▸ Provided data:

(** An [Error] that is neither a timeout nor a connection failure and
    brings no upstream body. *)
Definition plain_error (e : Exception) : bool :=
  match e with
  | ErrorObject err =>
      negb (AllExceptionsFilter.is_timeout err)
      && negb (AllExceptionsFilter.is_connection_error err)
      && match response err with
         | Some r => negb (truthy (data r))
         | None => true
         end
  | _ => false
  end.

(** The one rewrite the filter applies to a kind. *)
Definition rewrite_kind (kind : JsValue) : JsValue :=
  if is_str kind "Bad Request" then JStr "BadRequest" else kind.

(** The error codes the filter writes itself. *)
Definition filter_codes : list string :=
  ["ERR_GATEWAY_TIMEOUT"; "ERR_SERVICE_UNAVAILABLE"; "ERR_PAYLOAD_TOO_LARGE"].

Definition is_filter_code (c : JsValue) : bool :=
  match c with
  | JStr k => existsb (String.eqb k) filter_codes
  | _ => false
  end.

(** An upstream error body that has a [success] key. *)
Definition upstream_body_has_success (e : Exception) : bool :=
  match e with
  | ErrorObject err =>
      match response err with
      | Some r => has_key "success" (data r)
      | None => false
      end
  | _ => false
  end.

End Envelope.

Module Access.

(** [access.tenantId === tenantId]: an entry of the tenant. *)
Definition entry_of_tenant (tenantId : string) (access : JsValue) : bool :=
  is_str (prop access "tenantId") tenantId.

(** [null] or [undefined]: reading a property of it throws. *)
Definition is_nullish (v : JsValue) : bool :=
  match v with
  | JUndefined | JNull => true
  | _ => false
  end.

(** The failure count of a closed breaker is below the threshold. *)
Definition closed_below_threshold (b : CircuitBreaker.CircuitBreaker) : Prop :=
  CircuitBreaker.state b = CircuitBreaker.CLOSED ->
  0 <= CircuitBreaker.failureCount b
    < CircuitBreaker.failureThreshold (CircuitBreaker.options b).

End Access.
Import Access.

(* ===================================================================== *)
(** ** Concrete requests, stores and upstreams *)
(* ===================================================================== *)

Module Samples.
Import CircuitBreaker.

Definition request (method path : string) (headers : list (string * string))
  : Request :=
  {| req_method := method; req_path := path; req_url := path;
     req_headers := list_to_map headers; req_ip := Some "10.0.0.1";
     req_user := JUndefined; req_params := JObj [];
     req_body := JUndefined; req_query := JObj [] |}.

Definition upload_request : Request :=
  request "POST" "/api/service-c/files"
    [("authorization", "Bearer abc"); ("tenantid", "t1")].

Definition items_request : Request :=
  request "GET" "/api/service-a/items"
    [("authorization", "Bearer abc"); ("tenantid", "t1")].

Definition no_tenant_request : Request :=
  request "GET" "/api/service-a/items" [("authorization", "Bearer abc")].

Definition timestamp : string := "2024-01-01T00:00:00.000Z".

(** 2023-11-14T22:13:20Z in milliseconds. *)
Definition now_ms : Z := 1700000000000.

▸ What you are asked to do:
The listing above is to be reproduced without a single change.

▸ Answer to this problem:
(** An [Error] that is neither a timeout nor a connection failure and
    brings no upstream body. *)
Definition plain_error (e : Exception) : bool :=
  match e with
  | ErrorObject err =>
      negb (AllExceptionsFilter.is_timeout err)
      && negb (AllExceptionsFilter.is_connection_error err)
      && match response err with
         | Some r => negb (truthy (data r))
         | None => true
         end
  | _ => false
  end.

(** The one rewrite the filter applies to a kind. *)
Definition rewrite_kind (kind : JsValue) : JsValue :=
  if is_str kind "Bad Request" then JStr "BadRequest" else kind.

(** The error codes the filter writes itself. *)
Definition filter_codes : list string :=
  ["ERR_GATEWAY_TIMEOUT"; "ERR_SERVICE_UNAVAILABLE"; "ERR_PAYLOAD_TOO_LARGE"].

Definition is_filter_code (c : JsValue) : bool :=
  match c with
  | JStr k => existsb (String.eqb k) filter_codes
  | _ => false
  end.

(** An upstream error body that has a [success] key. *)
Definition upstream_body_has_success (e : Exception) : bool :=
  match e with
  | ErrorObject err =>
      match response err with
      | Some r => has_key "success" (data r)
      | None => false
      end
  | _ => false
  end.

End Envelope.

Module Access.

(** [access.tenantId === tenantId]: an entry of the tenant. *)
Definition entry_of_tenant (tenantId : string) (access : JsValue) : bool :=
  is_str (prop access "tenantId") tenantId.

(** [null] or [undefined]: reading a property of it throws. *)
Definition is_nullish (v : JsValue) : bool :=
  match v with
  | JUndefined | JNull => true
  | _ => false
  end.

(** The failure count of a closed breaker is below the threshold. *)
Definition closed_below_threshold (b : CircuitBreaker.CircuitBreaker) : Prop :=
  CircuitBreaker.state b = CircuitBreaker.CLOSED ->
  0 <= CircuitBreaker.failureCount b
    < CircuitBreaker.failureThreshold (CircuitBreaker.options b).

End Access.
Import Access.

(* ===================================================================== *)
(** ** Concrete requests, stores and upstreams *)
(* ===================================================================== *)

Module Samples.
Import CircuitBreaker.

Definition request (method path : string) (headers : list (string * string))
  : Request :=
  {| req_method := method; req_path := path; req_url := path;
     req_headers := list_to_map headers; req_ip := Some "10.0.0.1";
     req_user := JUndefined; req_params := JObj [];
     req_body := JUndefined; req_query := JObj [] |}.

Definition upload_request : Request :=
  request "POST" "/api/service-c/files"
    [("authorization", "Bearer abc"); ("tenantid", "t1")].

Definition items_request : Request :=
  request "GET" "/api/service-a/items"
    [("authorization", "Bearer abc"); ("tenantid", "t1")].

Definition no_tenant_request : Request :=
  request "GET" "/api/service-a/items" [("authorization", "Bearer abc")].

Definition timestamp : string := "2024-01-01T00:00:00.000Z".

(** 2023-11-14T22:13:20Z in milliseconds. *)
Definition now_ms : Z := 1700000000000.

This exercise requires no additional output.